Cena 1. Quarta-feira 16 de maio, meio-dia. De terno e gravata, sem camisa ou usando uniforme escolar, seis mil estudantes universitários e secundaristas tomam o campus da Universidade Federal da Bahia em clima de celebração. Querem seguir até o Bairro da Graça, onde mora o senador Antônio Carlos Magalhães. Engravatados do direito jogam capoeira, meninas sacam seus batons vermelhos para pintar “cassação” nas testas e namorados trocam juras de amor e palavras de ordem. Cartazes desenhados na hora dão o tom do movimento: “Vamos tirar a Bahia das trevas.” Uma imensa privada de espuma é erguida sobre a multidão, anunciando uma limpeza à vista. Roberto, Ênio, Daniel, Marcelo, Elaine, e todos os demais, se preparam para marchar. No carro de som, alguém toca Para não dizer que não falei de flores, a música de Geraldo Vandré que virou um hino contra a ditadura militar dos anos 60 e 70. Incrível. Trinta anos depois, os cara-pintadas baianos sabem a letra. De repente, o som de um berimbau é abafado pelo trote de cavalos e botas. Em poucos minutos, 500 policiais militares da tropa de choque, com cães rotweiler e cavalos, cercam o campus e sitiam a Faculdade de Direito. Chega a ordem do governador César Borges para o comando da PM: “Ninguém passa para a Graça.”

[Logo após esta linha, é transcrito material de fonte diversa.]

(** * NeuroCrypto-Analyst: the indicator engine, the scorer, the backtest,
      the fetch cache and the streaming merge, embedded and verified.

    Sources embedded here:
    - [src/services/technicalService.ts]: [fetchCryptoData],
      [enrichDataWithIndicators], [fetchMarketDepth], [generateHistory],
      [calculateSMA], [calculateStdDev], [calculateRSI], [calculateATR],
      [performTechnicalAnalysis], [predictSignalXGBoost], [runBacktest];
    - [src/components/TechnicalDashboard.tsx]: [updateMarketData] and the
      [ws.onmessage] handler;
    - the interfaces [ChartDataPoint], [TechnicalIndicators], [MLPrediction],
      [BacktestResult] of the types module.

    Numbers.  A JavaScript [number] is modelled as a real number: [+], [-],
    [*], [/], [Math.sqrt], [Math.pow], [Math.abs], [Math.min], [Math.max] are
    the exact operations of [R].  Rounding, and [NaN] or infinite inputs, are
    outside the model.  The one quotient whose divisor the source neither
    tests nor keeps away from zero, the band width of the scorer, is a
    [Quotient]: finite, infinite or [NaN], as the division of two finite
    numbers gives it.  For the other quotients, a theorem whose conclusion
    depends on the value carries the hypothesis that keeps the divisor away
    from zero, wherever the source does not test it itself.  [Math.random()]
    and [Date.now()] are inputs of the functions that call them. *)

From Stdlib Require Import Reals Lra Lia List ZArith.
From stdpp Require Import gmap strings list.

Local Open Scope R_scope.

(** ** Comparisons of numbers, as booleans *)

Definition rgt (a b : R) : bool := if Rgt_dec a b then true else false.
Definition rlt (a b : R) : bool := if Rlt_dec a b then true else false.
Definition rge (a b : R) : bool := if Rge_dec a b then true else false.
Definition req (a b : R) : bool := if Req_dec_T a b then true else false.

(** ** Quotients with an unguarded divisor *)

(** What [a / b] evaluates to for two finite numbers: the real quotient when
    [b] is not zero; for a zero divisor an infinity of the sign of [a], and
    [NaN] for [0 / 0].  The zero of [R] stands for the positive zero, which
    is what the sentinel [0] of a short window and a sum that cancels are. *)
Inductive Quotient :=
  | Finite (x : R)
  | PlusInfinity
  | MinusInfinity
  | NotANumber.

Definition divide (a b : R) : Quotient :=
  if req b 0 then
    if rgt a 0 then PlusInfinity
    else if rlt a 0 then MinusInfinity
    else NotANumber
  else Finite (a / b).

(** [q < c] for a finite [c]: a comparison with [NaN] is false. *)
Definition lessThan (q : Quotient) (c : R) : bool :=
  match q with
  | Finite x => rlt x c
  | MinusInfinity => true
  | PlusInfinity | NotANumber => false
  end.

(** ** Arrays of numbers *)

(** [arr.reduce((a, b) => a + b, 0)] *)
Definition total (l : list R) : R := fold_left Rplus l 0.

(** [arr.slice(-n)], also [arr.slice(arr.length - n)] when [n <= arr.length]:
    the last [n] elements, the whole array when it is shorter. *)
Definition slice_last {A} (n : nat) (l : list A) : list A :=
  drop (length l - n) l.

(** [arr.slice(0, n)] *)
Definition slice_to {A} (n : nat) (l : list A) : list A := take n l.

(** ** Data model (types module) *)

Record ChartDataPoint := mkPoint {
  date : string;
  price : R;
  volume : option R;
  high : option R;
  low : option R;
  sma20 : option R;
  sma50 : option R;
  bollingerUpper : option R;
  bollingerLower : option R
}.

Inductive Trend := UP | DOWN | SIDEWAYS.

Definition trendEq (a b : Trend) : bool :=
  match a, b with
  | UP, UP | DOWN, DOWN | SIDEWAYS, SIDEWAYS => true
  | _, _ => false
  end.
Inductive NaiveSignal := N_BUY | N_SELL | NEUTRAL.
Inductive Signal := BUY | SELL | HOLD.

Record Macd := mkMacd { macd_value : R; macd_signal : R; histogram : R }.
Record Bollinger := mkBollinger { upper : R; middle : R; lower : R }.

Record TechnicalIndicators := mkIndicators {
  rsi : R;
  ind_sma20 : R;
  ind_sma50 : R;
  macd : Macd;
  bollinger : Bollinger;
  atr : R;
  trend : Trend;
  ind_signal : NaiveSignal
}.

Record Features := mkFeatures {
  rsiNormalized : R;
  trendStrength : R;
  volatility : Quotient
}.

Record MLPrediction := mkPrediction {
  signal : Signal;
  confidence : R;
  features : Features
}.

Record BacktestResult := mkBacktestResult {
  initialBalance : R;
  finalBalance : R;
  totalReturn : R;
  res_trades : nat;
  res_winningTrades : nat;
  res_maxDrawdown : R;
  res_equityCurve : list ChartDataPoint
}.

(** ** Whole-series enrichment: [enrichDataWithIndicators] *)

(** The Bollinger block of the callback: both bands or neither. *)
Definition bands (slice : list R) (sma20 : option R) : option R * option R :=
  match sma20 with
  | Some m =>
      if (20 <=? length slice)%nat then
        let periodSlice := slice_last 20 slice in
        let squaredDiffs := (fun val => (val - m) ^ 2) <$> periodSlice in
        let stdDev := sqrt (total squaredDiffs / 20) in
        (Some (m + stdDev * 2), Some (m - stdDev * 2))
      else (None, None)
  | None => (None, None)
  end.

(** The callback of [data.map((point, index) => ...)]. *)
Definition enrichPoint (prices : list R) (index : nat) (point : ChartDataPoint)
  : ChartDataPoint :=
  let slice := slice_to (index + 1) prices in
  let s20 :=
    if (20 <=? length slice)%nat then Some (total (slice_last 20 slice) / 20)
    else None in
  let s50 :=
    if (50 <=? length slice)%nat then Some (total (slice_last 50 slice) / 50)
    else None in
  let ul := bands slice s20 in
  {| date := date point; price := price point; volume := volume point;
     high := high point; low := low point;
     sma20 := s20; sma50 := s50;
     bollingerUpper := fst ul; bollingerLower := snd ul |}.

Definition enrichDataWithIndicators (data : list ChartDataPoint)
  : list ChartDataPoint :=
  let prices := price <$> data in
  imap (enrichPoint prices) data.

(** ** Snapshot indicators *)

Definition calculateSMA (data : list R) (period : nat) : R :=
  if (length data <? period)%nat then 0
  else
    let slice := slice_last period data in
    total slice / INR period.

Definition calculateStdDev (data : list R) (period : nat) : R :=
  if (length data <? period)%nat then 0
  else
    let sma := calculateSMA data period in
    let slice := slice_last period data in
    let squaredDiffs := (fun val => (val - sma) ^ 2) <$> slice in
    let avgSquaredDiff := total squaredDiffs / INR period in
    sqrt avgSquaredDiff.

(** [prices[i]]; every read below is guarded by a length test of the source,
    so the default is never observed. *)
Definition at_ (prices : list R) (i : nat) : R := nth i prices 0.

(** One turn of the loop of [calculateRSI]; the accumulator is
    [(gains, losses)]. *)
Definition rsiStep (prices : list R) (acc : R * R) (i : nat) : R * R :=
  let diff := at_ prices i - at_ prices (i - 1) in
  if rge diff 0 then (fst acc + diff, snd acc)
  else (fst acc, snd acc - diff).

Definition rsiLoop (prices : list R) (period : nat) : R * R :=
  fold_left (rsiStep prices) (seq (length prices - period) period) (0, 0).

Definition calculateRSI (prices : list R) (period : nat) : R :=
  if (length prices <? period + 1)%nat then 50
  else
    let gl := rsiLoop prices period in
    let avgGain := fst gl / INR period in
    let avgLoss := snd gl / INR period in
    if req avgLoss 0 then 100
    else
      let rs := avgGain / avgLoss in
      100 - 100 / (1 + rs).

(** [data[i]] on candles, read only under the loop guards of the source. *)
Definition noPoint : ChartDataPoint :=
  mkPoint "" 0 None None None None None None None.

Definition pointAt (data : list ChartDataPoint) (i : nat) : ChartDataPoint :=
  nth i data noPoint.

(** [x || p] on an optional number: [undefined] and [0] are falsy. *)
Definition orElse (x : option R) (p : R) : R :=
  match x with
  | Some h => if req h 0 then p else h
  | None => p
  end.

Definition atrStep (data : list ChartDataPoint) (trSum : R) (i : nat) : R :=
  let high_ := orElse (high (pointAt data i)) (price (pointAt data i)) in
  let low_ := orElse (low (pointAt data i)) (price (pointAt data i)) in
  let prevClose := price (pointAt data (i - 1)) in
  let tr := Rmax (Rmax (high_ - low_) (Rabs (high_ - prevClose)))
                 (Rabs (low_ - prevClose)) in
  trSum + tr.

Definition calculateATR (data : list ChartDataPoint) (period : nat) : R :=
  if (length data <? period + 1)%nat then 0
  else
    fold_left (atrStep data) (seq (length data - period) period) 0
    / INR period.

Definition performTechnicalAnalysis (data : list ChartDataPoint)
  : TechnicalIndicators :=
  let prices := price <$> data in
  let rsi_ := calculateRSI prices 14 in
  let sma20_ := calculateSMA prices 20 in
  let sma50_ := calculateSMA prices 50 in
  let stdDev20 := calculateStdDev prices 20 in
  let bollinger_ :=
    {| middle := sma20_;
       upper := sma20_ + stdDev20 * 2;
       lower := sma20_ - stdDev20 * 2 |} in
  let atr_ := calculateATR data 14 in
  let ema12 := calculateSMA prices 12 in
  let ema26 := calculateSMA prices 26 in
  let macdValue := ema12 - ema26 in
  let trend_ :=
    if rgt sma20_ sma50_ then UP
    else if rlt sma20_ sma50_ then DOWN
    else SIDEWAYS in
  let signal_ :=
    if rlt rsi_ 30 && trendEq trend_ UP then N_BUY
    else if rgt rsi_ 70 && trendEq trend_ DOWN then N_SELL
    else NEUTRAL in
  {| rsi := rsi_;
     ind_sma20 := sma20_;
     ind_sma50 := sma50_;
     macd := {| macd_value := macdValue;
                macd_signal := macdValue * 0.9;
                histogram := macdValue * 0.1 |};
     bollinger := bollinger_;
     atr := atr_;
     trend := trend_;
     ind_signal := signal_ |}.

(** ** The scorer: [predictSignalXGBoost] *)

Definition trendScoreOf (indicators : TechnicalIndicators) : R :=
  match trend indicators with
  | UP => 1
  | DOWN => -1
  | SIDEWAYS => 0
  end.

Definition bbWidthOf (indicators : TechnicalIndicators) : Quotient :=
  divide (upper (bollinger indicators) - lower (bollinger indicators))
         (middle (bollinger indicators)).

(** The value of the local variable [score] after the four nodes, written as
    the source updates it. *)
Definition scoreOf (indicators : TechnicalIndicators) (currentPrice : R) : R :=
  let trendScore := trendScoreOf indicators in
  let bbWidth := bbWidthOf indicators in
  let score := 0 in
  let score :=
    if req trendScore 1 && rgt currentPrice (ind_sma50 indicators)
    then score + 30 else score in
  let score :=
    if req trendScore (-1) && rlt currentPrice (ind_sma50 indicators)
    then score - 30 else score in
  let score := if rlt (rsi indicators) 30 then score + 40 else score in
  let score := if rgt (rsi indicators) 70 then score - 40 else score in
  let score :=
    if lessThan bbWidth 0.05 then
      let score :=
        if rgt currentPrice (upper (bollinger indicators))
        then score + 20 else score in
      if rlt currentPrice (lower (bollinger indicators))
      then score - 20 else score
    else score in
  if rgt (histogram (macd indicators)) 0 then score + 10 else score - 10.

(** [random] stands for the value returned by the one call of
    [Math.random()]. *)
Definition predictSignalXGBoost (indicators : TechnicalIndicators)
  (currentPrice : R) (random : R) : MLPrediction :=
  let rsiNorm := (rsi indicators - 50) / 50 in
  let bbWidth := bbWidthOf indicators in
  let trendScore := trendScoreOf indicators in
  let score := scoreOf indicators currentPrice in
  let confidence0 := Rmin (Rabs score) 98 in
  let confidence1 := confidence0 - random * 5 in
  let signal_ :=
    if rgt score 25 then BUY
    else if rlt score (-25) then SELL
    else HOLD in
  {| signal := signal_;
     confidence := Rmax 0 confidence1;
     features := {| rsiNormalized := rsiNorm;
                    trendStrength := trendScore;
                    volatility := bbWidth |} |}.

(** ** The backtest: [runBacktest] *)

(** The mutable locals of [runBacktest]. *)
Record Backtest := mkBacktest {
  balance : R;
  shares : R;
  trades : nat;
  winningTrades : nat;
  maxBalance : R;
  maxDrawdown : R;
  equityCurve : list ChartDataPoint
}.

Definition startIdx : nat := 50.

(** [{ date: data[i].date, price: currentEquity }] *)
Definition equityPoint (label : string) (currentEquity : R) : ChartDataPoint :=
  mkPoint label currentEquity None None None None None None None.

(** The body of the loop at index [i]; [random] is the value that
    [Math.random()] returns inside this turn's call of the scorer. *)
Definition backtestStep (data : list ChartDataPoint) (random : nat -> R)
  (st : Backtest) (i : nat) : Backtest :=
  let historySlice := slice_to (i + 1) data in
  let indicators := performTechnicalAnalysis historySlice in
  let currentPrice := price (pointAt data i) in
  let prediction := predictSignalXGBoost indicators currentPrice (random i) in
  (* trading logic: (balance, shares, trades, winningTrades) *)
  let traded :=
    if req (shares st) 0 then
      match signal prediction with
      | BUY =>
          if rgt (confidence prediction) 60
          then (0, balance st / currentPrice, S (trades st), winningTrades st)
          else (balance st, shares st, trades st, winningTrades st)
      | _ => (balance st, shares st, trades st, winningTrades st)
      end
    else
      match signal prediction with
      | SELL =>
          let balance' := shares st * currentPrice in
          (balance', 0, trades st,
           if rgt balance' (maxBalance st) then S (winningTrades st)
           else winningTrades st)
      | _ => (balance st, shares st, trades st, winningTrades st)
      end in
  let '(balance1, shares1, trades1, winning1) := traded in
  let currentEquity := balance1 + shares1 * currentPrice in
  let maxBalance1 :=
    if rgt currentEquity (maxBalance st) then currentEquity
    else maxBalance st in
  let dd := (maxBalance1 - currentEquity) / maxBalance1 in
  let maxDrawdown1 := if rgt dd (maxDrawdown st) then dd else maxDrawdown st in
  {| balance := balance1;
     shares := shares1;
     trades := trades1;
     winningTrades := winning1;
     maxBalance := maxBalance1;
     maxDrawdown := maxDrawdown1;
     equityCurve :=
       equityCurve st ++ [equityPoint (date (pointAt data i)) currentEquity] |}.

Cena 2. Primeiro timidamente, depois com raiva, estudantes protestam contra a invasão do campus pela polícia: “Abaixo a ditadura”, “libertem o campus”, gritam em coro. É a primeira vez que a UFBa é invadida desde o regime militar. Membros do Conselho Universitário conseguem um habeas-corpus na Justiça para retirar a PM do campus. Seis agentes da Polícia Federal chegam em dois carros para cumprir a ordem judicial e são ovacionados pelos estudantes. A PM reage com violência: em vez de se retirar, atira bombas de gás à queima-roupa sobre meninos e meninas apavorados, caça estudantes dentro de suas faculdades, joga cães sobre professores e ocupa de vez o campus, cercando todas as saídas. A primeira batalha ocorre no estacionamento da Faculdade de Direito. Ali caem primeiro Ênio Almeida e Daniel Dantas. Ênio, 16 anos, corre da polícia e é atingido por uma bomba, que explode próxima ao seu rosto, ferindo o olho esquerdo. Daniel, também de 16 anos, recebe uma carga pelas costas e tropeça. Outras duas bombas explodem ao seu lado. É arrastado pelos colegas com a camisa manchada de sangue. Algumas estudantes entram em pânico e ficam no meio da fumaça asfixiante do gás de pimenta. Marcelo Martins, 20 anos, arrasta algumas colegas para dentro de um prédio, depois senta e chora. “Vou morrer”, grita. Aparece uma ambulância da universidade. Em um minuto, está lotada de adolescentes. A poucos metros dali, Roberto Seixas, 18 anos, corre para o prédio da faculdade, mas uma bomba o atinge. Ele tomba sobre a escada.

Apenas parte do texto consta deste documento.